Я безотрывно смотрел в окно с большим пальцем, стиснутым между зубами. Мне нечего было ему ответить. Ни единого слова.
— Не смей идти и просить у неё денег, тебе ясно? Ты себя в это втянул, вот сам и разбирайся. Ты — взрослый человек. Время платить за свои ошибки.
Глава 14
— Ещё один заплатил за свои ошибки.
Доктор Гилберт поднёс газету ближе к моему лицу, с фотографией ещё одного повешенного где-то в Польше эсэсовца на первой странице. Я взглянул на имя, но не узнал его. Лицо повешенного было на удивление умиротворенным, и глубоко внутри я надеялся, что он умер мгновенно и безболезненно.
— Вам станет от этого легче? — Я поднял глаза на психиатра, стоявшего надо мной, пока я сидел на своей кровати. Не было у меня сегодня настроения с ним спорить, потому-то я и закончил свой вопрос тем же спокойным голосом. — Когда вы меня повесите? Вам лично от этого станет легче?
— Да, — ответил он без секунды промедления. — Когда всех вас хорошенько вздёрнут, мне станет намного легче. У меня даже уже бутылка шампанского заготовлена по такому случаю.
Я мягко усмехнулся, снова опуская глаза.
— Знаете, кого вы мне напоминаете? Рейнхарда Гейдриха. Это в его духе, сказать что-то подобное. Он всегда праздновал смерть.
— Не смейте сравнивать меня с этим бездушным убийцей!
— А в чем разница между вами двумя? Только цвет вашей формы.
Я взглянул на него, улыбаясь. Было очевидно, что он изо всех сил боролся с желанием ударить меня по лицу.

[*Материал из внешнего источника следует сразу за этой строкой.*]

(** The number of [av_read_frame] calls among the calls of a job. *)
Definition reads (t : list av_event) : nat := List.length (filter is_read t).

Definition is_sleep (ev : event) : bool :=
  match ev with SleepNextPeriod => true | _ => false end.

Definition is_job (ev : event) : bool :=
  match ev with Job _ _ => true | _ => false end.

(** [task_mode(BACKGROUND_TASK)], the exit from real-time mode. *)
Definition is_exit_rt (ev : event) : bool :=
  match ev with TaskMode BACKGROUND_TASK _ => true | _ => false end.

(** The values returned by the job invocations of a run, in order. *)
Fixpoint job_returns (t : list event) : list (option Z) :=
  match t with
  | [] => []
  | Job _ r :: t' => r :: job_returns t'
  | _ :: t' => job_returns t'
  end.

(** The line that [CALL] prints for an expression that evaluated to [r]. *)
Definition report (text : string) (r : Z) : event :=
  if negb (r =? 0) then Fprintf "%s failed: %m\n" [text]
  else Fprintf "%s ok.\n" [text].

(** One period: the wait for the release, then one job. *)
Definition wait_run (j : list av_event * option Z) : list event :=
  [SleepNextPeriod; Job (fst j) (snd j)].

(** The calls of steps 3 and 4 of [main], up to the job loop. *)
Definition enter_calls (e : env) (param : rt_task) : list event :=
  [InitLitmus (init_litmus_ret e);
   report "init_litmus()" (init_litmus_ret e);
   SetRtTaskParam param (set_rt_task_param_ret e);
   report "set_rt_task_param(gettid(), &param)" (set_rt_task_param_ret e);
   TaskMode LITMUS_RT_TASK (task_mode_ret e LITMUS_RT_TASK);
   report "task_mode(LITMUS_RT_TASK)" (task_mode_ret e LITMUS_RT_TASK)].

(** The calls of steps 6 and 7 of [main], after the job loop. *)
Definition exit_calls (e : env) (g : globals) : list event :=
  [TaskMode BACKGROUND_TASK (task_mode_ret e BACKGROUND_TASK);
   report "task_mode(BACKGROUND_TASK)" (task_mode_ret e BACKGROUND_TASK);
   AvFree (buffer g); AvFree (pFrameRGB g); AvFree (pFrame g);
   AvcodecClose; AvformatCloseInput].

(** The reading of "no [sleep_next_period] before a successful
    [task_mode(LITMUS_RT_TASK)]" on a trace; [entered] tells whether such a
    call has been seen. *)
Fixpoint waits_guarded (entered : bool) (t : list event) : bool :=
  match t with
  | [] => true
  | TaskMode LITMUS_RT_TASK r :: t' => waits_guarded (entered || (r =? 0)) t'
  | SleepNextPeriod :: t' => entered && waits_guarded entered t'
  | _ :: t' => waits_guarded entered t'
  end.

(** Neither a wait nor a job. *)
Definition outside_loop (ev : event) : Prop :=
  is_sleep ev = false /\ is_job ev = false.

(** In the calls of a job: a decode that completed a frame is followed at
    once by [sws_scale] with context [ctx], and [sws_scale] is called nowhere
    else. *)
Fixpoint scaled_when_finished (ctx : pointer) (t : list av_event) : bool :=
  match t with
  | [] => true
  | AvcodecDecodeVideo2 got :: t' =>
      if got =? 0 then
        match t' with
        | SwsScale _ :: _ => false
        | _ => scaled_when_finished ctx t'
        end
      else
        match t' with
        | SwsScale c :: t'' => (c =? ctx) && scaled_when_finished ctx t''
        | _ => false
        end
  | SwsScale _ :: _ => false
  | _ :: t' => scaled_when_finished ctx t'
  end.

(** A call of [sws_scale] has the context [ctx]. *)
Definition scaler_ctx_is (ctx : pointer) (ev : av_event) : Prop :=
  match ev with SwsScale c => c = ctx | _ => True end.

(** In a run: every job scales the frames it completes, and only those, with
    the context [ctx]. *)
Definition jobs_scaled (ctx : pointer) (ev : event) : Prop :=
  match ev with
  | Job t _ => scaled_when_finished ctx t = true /\ Forall (scaler_ctx_is ctx) t
  | _ => True
  end.


(** The states in which the loop counter of [job] cannot overflow. *)
Definition ind_ok (g : globals) : Prop :=
  Int.min_signed <= ind g <= Int.max_signed - 11.


(** The variables that [job] leaves alone. *)
Definition same_frame (g g' : globals) : Prop :=
  ind g' = ind g /\ img_convert_ctx g' = img_convert_ctx g /\
  vsi g' = vsi g /\ index g' = index g.

(** [holds Inv Q m]: from globals that satisfy [Inv], the statement [m] makes
    only calls that satisfy [Q], and leaves globals that satisfy [Inv]. *)
Definition holds {A} (Inv : globals -> Prop) (Q : event -> Prop) (m : prog A)
  : Prop :=
  forall g, Inv g -> Inv (globals_of (m g)) /\ Forall Q (trace_of (m g)).

(** [Job] events apart, every call satisfies [Q]. *)
Definition plain (Q : event -> Prop) : Prop :=
  forall ev, is_job ev = false -> Q ev.

(** [ind] is [i0] and [img_convert_ctx] is [c]. *)
Definition untouched (i0 : Z) (c : pointer) (g : globals) : Prop :=
  ind g = i0 /\ img_convert_ctx g = c.

(** ** Concrete worlds *)

(** A world in which every set-up call succeeds, with the given streams,
    scheduler answers and producer. *)
Definition world (ss : list AVMediaType) (il sp : Z) (tm : task_mode_t -> Z)
    (fr : nat -> Z * AVPacket) : env :=
  {| open_input_ret := 0; find_stream_info_ret := 0; format_ctx := 1;
     streams := ss; stream_codec := fun _ => 2; find_decoder_ret := 3;
     codec_open2_ret := 0; frame_alloc_ret := 4; frame_alloc_ret' := 5;
     picture_size := 6220800; malloc_ret := 6;
     init_litmus_ret := il; set_rt_task_param_ret := sp; task_mode_ret := tm;
     frames := fr |}.

(** A producer at the end of its stream. *)
Definition eos : nat -> Z * AVPacket := fun _ => (AVERROR_EOF, blank_packet).

(** [k] packets of stream [s], each completing a frame or not according to
    [got], then the end of the stream. *)
Definition packets (k : nat) (s got : Z) : nat -> Z * AVPacket :=
  fun j =>
    if (j <? k)%nat then (0, mk_packet s got) else (AVERROR_EOF, blank_packet).

Definition argv2 : list string := ["base_task"%string; "video.mp4"%string].

(** A job that asks for the exit at its first invocation. *)
Definition stop_job (g : globals) : list av_event * globals * option Z :=
  ([], g, Some 1).

(** The producer is at the end of its stream; the scheduler accepts all. *)
Definition eos_world : env :=
  world [AVMEDIA_TYPE_VIDEO] 0 0 (fun _ => 0) eos.

(** Twenty-five packets of the audio stream, stream 1, of a file whose video
    stream is stream 0. *)
Definition audio_world : env :=
  world [AVMEDIA_TYPE_VIDEO; AVMEDIA_TYPE_AUDIO] 0 0 (fun _ => 0)
    (packets 25 1 0).

(** Twenty-five packets of the video stream, each completing a frame. *)
Definition video_world : env :=
  world [AVMEDIA_TYPE_VIDEO] 0 0 (fun _ => 0) (packets 25 0 1).

(** [task_mode(LITMUS_RT_TASK)] fails. *)
Definition no_rt_world : env :=
  world [AVMEDIA_TYPE_VIDEO] 0 0
    (fun m => match m with LITMUS_RT_TASK => -1 | BACKGROUND_TASK => 0 end) eos.


(** ** Further observations *)

Definition is_free (ev : av_event) : bool :=
  match ev with AvFreePacket => true | _ => false end.

Definition is_scale (ev : av_event) : bool :=
  match ev with SwsScale _ => true | _ => false end.

Definition is_decode (ev : av_event) : bool :=
  match ev with AvcodecDecodeVideo2 _ => true | _ => false end.

(** The numbers of [av_free_packet] and of [sws_scale] calls of a job. *)
Definition frees (t : list av_event) : nat := List.length (filter is_free t).
Definition scales (t : list av_event) : nat := List.length (filter is_scale t).

(** The calls to the scheduler, the jobs included. *)
Definition is_sched (ev : event) : bool :=
  match ev with
  | InitLitmus _ | SetRtTaskParam _ _ | TaskMode _ _ | SleepNextPeriod
  | Job _ _ => true
  | _ => false
  end.

(** The calls that release what the set-up acquired. *)
Definition is_cleanup (ev : event) : bool :=
  match ev with
  | AvFree _ | AvcodecClose | AvformatCloseInput => true
  | _ => false
  end.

— Мы вершим правосудие, — проговорил он сквозь стиснутые зубы.
— И это он тоже говорил.
— Да это же вы, кто стал на его пост! Ну и как, вам нравилось людей вешать?
— Нет. Конечно же нет. Я напивался постоянно только потому, что это хоть как-то помогало мне справиться со всем, а не потому, что я праздновал, — спокойно ответил я. — Не нужно нас всех ставить в один ряд, думая, что мы все одинаковые, с одинаковыми мыслями и чувствами. Мы все — очень разные люди, доктор Гилберт. Как и вы. Вам вот, например, приносит удовольствие совать все эти фотографии мне под нос — что-то, чем гестапо раньше увлекалось. А вот парень, что приставлен охранником к моей двери, делит со мной те крохи, что ему присылает его семья. Это вопрос человеческого достоинства, как каждый из нас выбирает себя вести, и только.
Он буравил меня своим тяжёлым взглядом какое-то время, затем развернулся, чтобы уйти, но у двери все же повернулся и сказал:
— Нет у вас права учить меня, что такое человеческое достоинство.
— Я не думаю, что у них есть право сделать что-то подобное, Эрнст.
Я бросил на Лизель скептический взгляд, от чего она виновато опустила глаза.
— Доллфусс имеет право делать все, что ему заблагорассудится. Он воображает себя вторым Муссолини, этот кусок… — Я быстро поджал губы, чтобы не выругаться при жене.
Элизабет, похоже, не сильно расстроилась, услышав новости о том, что я лишился работы. Она была так рада моему возвращению, что ей и дела не было до того, что нам нужно было съехать с квартиры всего через несколько дней. Я, по правде говоря, тоже обрадовался, увидев, как её лицо засияло самой радостной улыбкой, как только она увидела меня стоящим в дверях и бросилась мне на шею. Она оказалась идеальной женой, Лизель — любящей, преданной и готовой меня поддержать, когда я больше всего в этом нуждался.
«Может, Гиммлер и оказал мне большую услугу, заставив меня жениться, — думал я, изучая потолок бессонной ночью, пока Лизель безмятежно спала у меня на руке. — И может был в этом определённый смысл — заставлять членов СС жениться исключительно на тех, кто горячо поддерживал партию, а того лучше, на выпускницах Лиги германских девушек».
В конце концов, Лизель не стала кричать и обвинять партию во всех наших бедах, в отличие от моего отца, а напротив, заявила гордым тоном, что я пострадал за благое дело, и что она была более чем уверена, что это была временная ситуация, и что я обязательно найду из неё выход. А до тех пор мы могли жить в доме её родителей, которые будут нас обоих содержать.
Я невольно поморщился при мысли о переезде к моим свекрам. Не то, чтобы они были плохими людьми, вовсе нет; я был даже благодарен, что они щедро согласились предоставить нам крышу над головой, но все же… Мне, с моей любовью к свободе и праву приходить и уходить куда я захочу и с кем я захочу, теперь прийдется жить под их неустанным надзором и контролем. Мне придётся спрашивать у них деньги, и что ещё хуже, отчитываться, куда я их трачу.